*** Provided data ***

(* ===== verification/FilterTheorems.v ===== *)
(** * The theorems of the filter language

    What [internal/filter] promises to the code that evaluates filters: a text
    that is accepted is a sentence of the grammar, names only the columns it
    was given, calls only the listed functions, cannot observe the clock, and
    uses its arguments in order; and every text is answered. *)
From Stdlib Require Import ZArith Lia Ascii String.
From stdpp Require Import base gmap strings list sorting.
From S2P Require Import Prelude GoStrings FilterLexer FilterParser FilterGrammar FilterSound FilterTotal FilterProps.
Local Open Scope Z_scope.

(** ** The tokens of a source text *)

(** [lexed pos s ts eof]: from offset [pos], [s] is blanks and the spellings
    of [ts], with nothing left out, and [eof] marks its end. *)
Inductive lexed : Z → string → list token → token → Prop :=
| lexed_end pos blanks eof :
    all_bytes is_blank blanks = true → t_kind eof = tokenEOF → t_pos eof = pos + len blanks →
    lexed pos blanks [] eof
| lexed_token pos blanks raw rest t ts eof :
    all_bytes is_blank blanks = true → spells t raw → raw ≠ "" → t_kind t ≠ tokenEOF →
    t_pos t = pos + len blanks → lexed (t_pos t + len raw) rest ts eof →
    lexed pos (blanks +:+ raw +:+ rest) (t :: ts) eof.

Section Theorems.
Context {UT : UnicodeTables}.

Lemma lexed_reads cfg l t ts l' eof :
  reads cfg l t ts l' eof → t_kind eof = tokenEOF → ∀ l0,
  next (c_ctx cfg) l0 = Done (t, l) → Forall (λ t, t_kind t ≠ tokenEOF) ts →
  lexed (lx_pos l0) (lx_rest l0) ts eof.
Proof.
  induction 1 as [l t|l t l1 t1 ts l2 t2 Hn _ IH]; intros Heof l0 H0 Hall.
  - apply next_ok in H0 as [(bl & raw & Hr & Hb & Hsp & Hp & _ & Hend & _) _].
    rewrite Hr, Hend by done. unfold spells in Hsp. rewrite Heof in Hsp. subst raw.
    simpl. rewrite app_nil_r_str. by constructor.
  - apply Forall_cons in Hall as [Hk Hall]. specialize (IH Heof _ Hn Hall).
    apply next_ok in H0 as [(bl & raw & Hr & Hb & Hsp & Hp & Hp' & _ & Hne) _].
    rewrite Hr. constructor; auto. by rewrite <-Hp'.
Qed.

(** What [Parse] reads, and what the tree it returns is. *)
Lemma Parse_Done expr opts n :
  Parse expr opts = Done n →
  ∃ ts eof, lexed 0 expr ts eof ∧ Filter (config_of opts) ts eof n.
Proof.
  unfold Parse. case_match; [done|]. case_match; [done|].
  intros (t0 & l0 & ts & eof & l' & Hn & R & HF)%Parse_fuel_sound.
  exists ts, eof. split; [|done]. destruct HF as [Heof HE].
  exact (lexed_reads _ _ _ _ _ _ R Heof _ Hn (proj1 (grammar_inner _) _ _ _ _ _ _ _ _ HE)).
Qed.

(** The facts of the rule induction, for a whole filter. *)
Lemma Parse_good expr opts n :
  Parse expr opts = Done n →
  goods (config_of opts) 0 [n] 0 (length (o_Args opts)) ∧ shallow 0 n.
Proof.
  intros (ts & eof & _ & _ & HE)%Parse_Done.
  exact (proj1 (grammar_good _) _ _ _ _ _ _ _ _ HE (Z.le_refl 0)).
Qed.

Lemma Parse_node expr opts n x :
  Parse expr opts = Done n → x ∈ nodes false n → node_ok (config_of opts) x.
Proof.
  intros [[_ H _] _]%Parse_good Hx. simpl in H. rewrite app_nil_r in H.
  by eapply Forall_forall in H.
Qed.

(** ** The theorems *)

(** C1. A text that [Parse] accepts is, read from the first byte to the last
    as blanks and token spellings with nothing skipped, a sentence of the
    grammar of filters, and the tree returned is the one the grammar gives it:
    the recursive descent with its operand stack implements the grammar. *)
Theorem Parse_refines_grammar expr opts n (H : Parse expr opts = Done n) :
  ∃ ts eof, lexed 0 expr ts eof ∧ Filter (config_of opts) ts eof n.
Proof. exact (Parse_Done _ _ _ H). Qed.

(** C31. [Parse] returns, with a tree or with an error, on every text and under
    every context: the fuel of the model, linear in the text, never runs out. *)
Theorem Parse_total expr opts :
  (∃ n, Parse expr opts = Done n) ∨ (∃ e, Parse expr opts = Fail e).
Proof. pose proof (Parse_returns expr opts). destruct (Parse expr opts); eauto; done. Qed.

(** A filter sees only its own table: every column an accepted tree names,
    anywhere, is one of the columns it was given, in lower case. *)
Theorem Parse_columns_known expr opts n timed c
    (H : Parse expr opts = Done n) (Hc : (timed, Column c) ∈ nodes false n) :
  ∃ name, name ∈ o_Columns opts ∧ c = to_lower name.
Proof.
  apply (Parse_node _ _ _ _ H) in Hc. unfold node_ok in Hc. simpl in Hc.
  apply elem_of_list_to_set, list_elem_of_fmap in Hc. naive_solver.
Qed.

(** Every call in an accepted tree is of a function of [allowedFunctions],
    with a number of arguments its range allows. *)
Theorem Parse_calls_allowed expr opts n timed name args
    (H : Parse expr opts = Done n) (Hc : (timed, Call name args) ∈ nodes false n) :
  ∃ r, (name, r) ∈ allowedFunctions ∧ r_min r ≤ Z.of_nat (length args)
       ∧ (0 ≤ r_max r → Z.of_nat (length args) ≤ r_max r).
Proof.
  apply (Parse_node _ _ _ _ H) in Hc as [(r & Hr & Ha) _]. eauto with dolmen.
Qed.

(** An accepted filter cannot observe the clock or the time zone: each
    argument of a date or time function is a literal, an argument, a column or
    another such call, never a computed text, and at any depth below one
    neither a literal nor a text bound to a placeholder is one of the words
    now, localtime and utc, in any case and with any blanks around it. *)
Theorem Parse_no_clock expr opts n (H : Parse expr opts = Done n) :
  (∀ timed name args a, (timed, Call name args) ∈ nodes false n → name ∈ timeFunctions →
     a ∈ args → time_arg_ok a = true)
  ∧ (∀ s, (true, Literal LiteralString s) ∈ nodes false n →
     to_lower (trim_space s) ∉ map fst rejectedTimeWords)
  ∧ (∀ i s, (true, Param i) ∈ nodes false n → o_Args opts !! i = Some (ArgString s) →
     to_lower (trim_space s) ∉ map fst rejectedTimeWords).
Proof.
  assert (Hno : ∀ s, not_clock s → to_lower (trim_space s) ∉ map fst rejectedTimeWords).
  { intros s. unfold not_clock. simpl. repeat case_match; try done. intros _.
    rewrite !not_elem_of_cons. split_and!; try (by apply String.eqb_neq). apply not_elem_of_nil. }
  split_and!.
  - intros timed name args a Hc Hn Ha. apply (Parse_node _ _ _ _ H) in Hc as [_ Ht].
    apply mem_spec in Hn. specialize (Ht Hn). rewrite forallb_forall in Ht.
    by apply Ht, list_elem_of_In.
  - intros s Hs. by apply Hno, (Parse_node _ _ _ _ H Hs).
  - intros i s Hi Hs. apply Hno. by apply (Parse_node _ _ _ _ H Hi).
Qed.

(** The placeholders of an accepted filter, left to right, are the
    arguments 0, 1, 2, ... each exactly once: none is unused, none repeated. *)
Theorem Parse_placeholders expr opts n (H : Parse expr opts = Done n) :
  placeholders n = seq 0 (length (o_Args opts)).
Proof.
  apply Parse_good in H as [[_ _ H] _]. simpl in H. rewrite app_nil_r, Nat.sub_0_r in H. exact H.
Qed.

(** No accepted filter takes more than [MaxNestingDepth] levels of
    [expression]. *)
Theorem Parse_nesting expr opts n (H : Parse expr opts = Done n) : nesting n ≤ MaxNestingDepth.
Proof. apply Parse_good in H as [_ H]. unfold shallow in H. lia. Qed.
End Theorems.

(** ** The sorting of names in messages *)

Lemma sink_split a x b :
  ∃ l, sink (length a) (a ++ x :: b) = l ++ b ∧ l ≡ₚ a ++ [x]
       ∧ (StronglySorted str_le a → StronglySorted str_le l).
Proof.
  revert x b. induction a as [|y a IH] using rev_ind; intros x b.
  { exists [x]. split_and!; [done|done|]. intros _. repeat constructor. }
  rewrite length_app, Nat.add_comm. simpl.
  rewrite !lookup_app_r by (rewrite length_app; simpl; lia). rewrite length_app. simpl.
  replace (S (length a) - (length a + 1))%nat with 0%nat by lia. simpl.
  rewrite lookup_app_l by (rewrite length_app; simpl; lia).
  rewrite lookup_app_r, Nat.sub_diag by lia. simpl. destruct (str_ltb x y) eqn:Hxy.
  - replace (<[length a:=x]> (<[S (length a):=y]> ((a ++ [y]) ++ x :: b))) with (a ++ x :: y :: b).
    2:{ replace (S (length a)) with (length (a ++ [y]) + 0)%nat by (rewrite length_app; simpl; lia).
        rewrite insert_app_r, <-app_assoc. simpl.
        replace (length a) with (length a + 0)%nat at 1 by lia. by rewrite insert_app_r. }
    destruct (IH x (y :: b)) as (l & -> & Hp & Hs). exists (l ++ [y]).
    split_and!; [by rewrite <-app_assoc| |].
    + rewrite Hp, <-!app_assoc. simpl. by rewrite (Permutation_swap x y []).
    + intros Ha. apply StronglySorted_app_2; [|by eapply Hs, StronglySorted_app_1_l|repeat constructor].
      intros z1 z2 Hz1 ->%list_elem_of_singleton. rewrite Hp in Hz1.
      apply elem_of_app in Hz1 as [Hz1| ->%list_elem_of_singleton]; [|by apply str_lt_le].
      eapply StronglySorted_app_1_elem_of; [exact Ha|done|by left].
  - exists ((a ++ [y]) ++ [x]). split_and!; [by rewrite <-!app_assoc|done|].
    intros Ha. apply StronglySorted_app_2; [|done|repeat constructor].
    intros z1 z2 Hz1 ->%list_elem_of_singleton.
    apply elem_of_app in Hz1 as [Hz1| ->%list_elem_of_singleton]; [|exact Hxy].
    transitivity y; [|exact Hxy]. eapply StronglySorted_app_1_elem_of; [exact Ha|done|by left].
Qed.

Lemma sortStrings_from n : ∀ i done_ rest,
  length done_ = i → length rest = n → StronglySorted str_le done_ →
  let r := foldl (λ s i, sink i s) (done_ ++ rest) (seq i n) in
  r ≡ₚ done_ ++ rest ∧ StronglySorted str_le r.
Proof.
  induction n as [|n IH]; intros i d rest Hi Hn Hs; destruct rest as [|x rest]; try done; simpl.
  { rewrite app_nil_r. done. }
  destruct (sink_split d x rest) as (l & Hl & Hp & Hsl). subst i. rewrite Hl.
  destruct (IH (S (length d)) l rest) as [Hp' Hs'].
  - rewrite Hp, length_app. simpl. lia.
  - simpl in Hn. lia.
  - auto.
  - split; [|done]. rewrite Hp', Hp, <-app_assoc. done.
Qed.

Lemma sortStrings_ok s : sortStrings s ≡ₚ s ∧ StronglySorted str_le (sortStrings s).
Proof.
  unfold sortStrings. destruct s as [|x s]; [split; [done|constructor]|].
  simpl. rewrite Nat.sub_0_r. apply (sortStrings_from (length s) 1 [x] s); [done|done|repeat constructor].
Qed.

(** [sortStrings] sorts: a permutation of the names in byte order.  Hence
    the list of functions in a refusal does not depend on the order in which
    Go iterates over the map it is made from. *)
Theorem sortStrings_sorts :
  (∀ s, sortStrings s ≡ₚ s ∧ StronglySorted str_le (sortStrings s))
  ∧ ∀ order, order ≡ₚ map fst allowedFunctions → functionList_from order = functionList.
Proof.
  split; [exact sortStrings_ok|]. intros order Ho. unfold functionList, functionList_from. f_equal.
  apply (StronglySorted_unique str_le); [apply sortStrings_ok..|].
  rewrite (proj1 (sortStrings_ok order)), Ho. symmetry. apply sortStrings_ok.
Qed.

(** ** Quoted texts *)

Lemma skipSpace_blanks pos blanks s :
  all_bytes is_blank blanks = true → skipSpace pos (blanks +:+ s) = skipSpace (pos + len blanks) s.
Proof.
  revert pos. induction blanks as [|c b IH]; intros pos; cbn [String.append].
  - intros _. by rewrite len_nil, Z.add_0_r.
  - simpl. intros [Hc Hb]%andb_true_iff. rewrite Hc, IH by done. rewrite len_cons. f_equal. lia.
Qed.

(** Quoting round-trips: wherever a text is written between quotes with
    its quotes doubled, [next] reads one token with exactly that text, whether
    a string literal or a quoted column, and stands after the closing quote. *)
Theorem next_reads_quoted c l blanks body rest
    (Hctx : c (lx_polls l) = None) (Hblank : all_bytes is_blank blanks = true) :
  (lx_rest l = blanks +:+ quote apostrophe body +:+ rest → starts_with (Ascii.eqb apostrophe) rest = false →
   next c l = Done (Token tokenString body (lx_pos l + len blanks),
     Lexer (lx_pos l + len blanks + len (quote apostrophe body)) rest (S (lx_polls l))))
  ∧ (lx_rest l = blanks +:+ quote dquote body +:+ rest → starts_with (Ascii.eqb dquote) rest = false →
     next c l = Done (Token tokenQuotedIdent body (lx_pos l + len blanks),
       Lexer (lx_pos l + len blanks + len (quote dquote body)) rest (S (lx_polls l)))).
Proof.
  unfold next. rewrite Hctx. split; intros -> Hrest.
  - rewrite skipSpace_blanks by done. unfold quote. simpl.
    unfold scan, quoted. simpl. rewrite app_assoc_str. simpl. rewrite quoted_loop_escape by done.
    simpl. unfold moved. simpl. rewrite len_cons, len_app. do 3 f_equal. str_solve.
  - rewrite skipSpace_blanks by done. unfold quote. simpl.
    unfold scan, quoted. simpl. rewrite app_assoc_str. simpl. rewrite quoted_loop_escape by done.
    simpl. unfold moved. simpl. rewrite len_cons, len_app. do 3 f_equal. str_solve.
Qed.

(** ** The theorems at a concrete filter *)

#[local] Existing Instance ascii_tables.

Definition sample : string := "Title = ? and date(created, '+1 day') >= 'x' or lower(title) in ('a', -1)".
Definition sample_options : Options := MkOptions None ["title"; "Created"] [ArgString "now"].
Definition sample_tree : Node :=
  Binary "or"
    (Binary "and" (Binary "=" (Column "title") (Param 0))
       (Binary ">=" (Call "date" [Column "created"; Literal LiteralString "+1 day"])
          (Literal LiteralString "x")))
    (In false (Call "lower" [Column "title"])
       [Literal LiteralString "a"; Unary "-" (Literal LiteralNumber "1")]).

Lemma sample_parses : Parse sample sample_options = Done sample_tree.
Proof. vm_compute. reflexivity. Qed.

Lemma Parse_refines_grammar_witness :
  ∃ ts eof, lexed 0 sample ts eof ∧ Filter (config_of sample_options) ts eof sample_tree.
Proof. exact (Parse_refines_grammar _ _ _ sample_parses). Defined.

Lemma Parse_columns_known_witness : ∃ name, name ∈ ["title"; "Created"] ∧ "created" = to_lower name.
Proof.
  refine (Parse_columns_known _ _ _ true _ sample_parses _).
  apply list_elem_of_In. vm_compute. tauto.
Defined.

Lemma Parse_calls_allowed_witness :
  ∃ r, ("lower", r) ∈ allowedFunctions ∧ r_min r ≤ 1 ∧ (0 ≤ r_max r → 1 ≤ r_max r).
Proof.
  refine (Parse_calls_allowed _ _ _ false _ [Column "title"] sample_parses _).
  apply list_elem_of_In. vm_compute. tauto.
Defined.

Lemma Parse_no_clock_witness :
  time_arg_ok (Column "created") = true
  ∧ to_lower (trim_space "+1 day") ∉ map fst rejectedTimeWords.
Proof.
  destruct (Parse_no_clock _ _ _ sample_parses) as (Hargs & Htexts & _). split.
  - apply (Hargs false "date" [Column "created"; Literal LiteralString "+1 day"]).
    + apply list_elem_of_In. vm_compute. tauto.
    + by left.
    + by left.
  - apply Htexts. apply list_elem_of_In. vm_compute. tauto.
Defined.

Lemma Parse_placeholders_witness : placeholders sample_tree = [0%nat].
Proof. exact (Parse_placeholders _ _ _ sample_parses). Defined.

Lemma next_reads_quoted_witness :
  next background (Lexer 3 "  'it''s' = 1" 0)
  = Done (Token tokenString "it's" 5, Lexer 12 " = 1" 1).
Proof.
  apply (proj1 (next_reads_quoted background (Lexer 3 "  'it''s' = 1" 0) "  " "it's" " = 1" eq_refl eq_refl));
    vm_compute; reflexivity.
Defined.

Lemma Parse_nesting_witness : nesting sample_tree ≤ MaxNestingDepth.
Proof. exact (Parse_nesting _ _ _ sample_parses). Defined.

(** The limit does not see the calls of date and time functions: each is the
    argument of the one before, and [timeArgument] adds no level. *)
Fixpoint repeated (n : nat) (s : string) : string :=
  match n with O => "" | S n => s +:+ repeated n s end.
Fixpoint call_depth (n : Node) : nat :=
  match n with Call _ [a] => S (call_depth a) | _ => 0 end.

Theorem nested_dates_accepted :
  match Parse (repeated 1100 "date(" +:+ "'x'" +:+ repeated 1100 ")") (MkOptions None [] []) with
  | Done n => Z.of_nat (call_depth n) = 1100 ∧ nesting n = 1 ∧ MaxNestingDepth < 1100
  | _ => False
  end.
Proof. vm_compute. done. Qed.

***

▶ What is required: Of the entries listed above, reproduce only the lines starting at the line containing "Section Theorems." and ending at the line containing "(** What [Parse]". Include both, exactly as they stand.

▶ Solution for this task:
Section Theorems.
Context {UT : UnicodeTables}.

Lemma lexed_reads cfg l t ts l' eof :
  reads cfg l t ts l' eof → t_kind eof = tokenEOF → ∀ l0,
  next (c_ctx cfg) l0 = Done (t, l) → Forall (λ t, t_kind t ≠ tokenEOF) ts →
  lexed (lx_pos l0) (lx_rest l0) ts eof.
Proof.
  induction 1 as [l t|l t l1 t1 ts l2 t2 Hn _ IH]; intros Heof l0 H0 Hall.
  - apply next_ok in H0 as [(bl & raw & Hr & Hb & Hsp & Hp & _ & Hend & _) _].
    rewrite Hr, Hend by done. unfold spells in Hsp. rewrite Heof in Hsp. subst raw.
    simpl. rewrite app_nil_r_str. by constructor.
  - apply Forall_cons in Hall as [Hk Hall]. specialize (IH Heof _ Hn Hall).
    apply next_ok in H0 as [(bl & raw & Hr & Hb & Hsp & Hp & Hp' & _ & Hne) _].
    rewrite Hr. constructor; auto. by rewrite <-Hp'.
Qed.

(** What [Parse] reads, and what the tree it returns is. *)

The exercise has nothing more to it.